:: Supplied information ::
(** The same, with the boolean connectives and the input projections
    evaluated too. *)
Ltac normb :=
  cbv beta iota zeta delta
    [negb andb orb
     sensors commands time_start_stop time_gas_valve
     Commands.start Commands.stop Commands.socket1 Commands.socket2
     Commands.reset
     bump b2z armed stop_edge halted delay_after launched
     voltage_high' temp_high' any_alarm' armed' halted' enabled'
     startup_delay' launched' running' ready' gas_valve' outputs'
     set_outputs set_alarms set_system_state set_stats set_timers
     set_edge_detectors set_enabled set_running set_ready set_gas_valve
     set_startup_delay set_gas_valve_delay
     incr_alarms incr_gas_failures incr_vacuum_failures
     incr_runtime_seconds count_start write_outputs
     update_system_ready control_sockets control_pumps update_indicators
     running scan_count outputs alarms system_state stats timers
     edge_detectors wire
     Outputs.gas_valve Outputs.socket1 Outputs.socket2 Outputs.water_pump
     Outputs.oil_pump Outputs.alarm_light Outputs.permit_run
     Outputs.fan_vent Outputs.all_off
     Alarms.voltage_high Alarms.temp_high Alarms.no_gas Alarms.no_vacuum
     Alarms.oil_pressure_low Alarms.steam_pressure_bad Alarms.emergency
     Alarms.any_alarm
     SystemState.enabled SystemState.running SystemState.ready
     SystemState.stable
     Stats.starts Stats.stops Stats.alarms Stats.gas_failures
     Stats.vacuum_failures Stats.runtime_seconds Stats.last_start_time
     Timers.startup_delay Timers.gas_valve_delay Timers.emergency_delay
     Timers.watchdog
     EdgeDetectors.start_old EdgeDetectors.stop_old EdgeDetectors.gas_old
     EdgeDetectors.vacuum_old EdgeDetectors.alarm_old].
(** * maya-sniffer: the scene parser and the squarified treemap layout

    A shallow embedding of [maya_sniffer.py]: the [Parser] class
    ([on_create], [on_setattr], [parse]) and the embedded squarify
    functions ([layoutrow], [layoutcol], [layout], [leftover],
    [worst_ratio], [squarify], [padded_squarify], [normalize_sizes]).

    Conventions of the embedding.
    - The layout is embedded twice.  In the first part its numbers are
      exact rationals [Q], compared with [==]; that part is used for
      statements in which the rounding of a result plays no part (the
      orientation of a strip on given sides, the exceptions raised, the
      order of the results).  Module [Binary64], at the end, has the same
      functions with the arithmetic of the code, binary64 numbers
      rounded to nearest; what depends on the rounded values is stated
      and decided there.  A division by zero raises, as in Python.
    - A Python exception is a value [Raise e] of the result type [res].
    - Python [str] is [string]; a character is a code point below 256.
    - The dict [result["nodes"]] is a [gmap] whose keys are
      [option string], because the code can index it with [None].
    - [Parser.read] and [os.path.getsize] are the environment: [parse]
      receives the lines and the size they return as arguments. *)

From Stdlib Require Import QArith Qminmax Lqa Lia Ascii Floats.
From stdpp Require Import gmap strings list.
From Equations Require Import Equations.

:: Task brief ::
Begin with the top line of the material and go as far as the line with "Alarms.any_alarm". Set down those lines exactly, both ends included, and nothing more.

:: Exercise solution ::
(** The same, with the boolean connectives and the input projections
    evaluated too. *)
Ltac normb :=
  cbv beta iota zeta delta
    [negb andb orb
     sensors commands time_start_stop time_gas_valve
     Commands.start Commands.stop Commands.socket1 Commands.socket2
     Commands.reset
     bump b2z armed stop_edge halted delay_after launched
     voltage_high' temp_high' any_alarm' armed' halted' enabled'
     startup_delay' launched' running' ready' gas_valve' outputs'
     set_outputs set_alarms set_system_state set_stats set_timers
     set_edge_detectors set_enabled set_running set_ready set_gas_valve
     set_startup_delay set_gas_valve_delay
     incr_alarms incr_gas_failures incr_vacuum_failures
     incr_runtime_seconds count_start write_outputs
     update_system_ready control_sockets control_pumps update_indicators
     running scan_count outputs alarms system_state stats timers
     edge_detectors wire
     Outputs.gas_valve Outputs.socket1 Outputs.socket2 Outputs.water_pump
     Outputs.oil_pump Outputs.alarm_light Outputs.permit_run
     Outputs.fan_vent Outputs.all_off
     Alarms.voltage_high Alarms.temp_high Alarms.no_gas Alarms.no_vacuum
     Alarms.oil_pressure_low Alarms.steam_pressure_bad Alarms.emergency
     Alarms.any_alarm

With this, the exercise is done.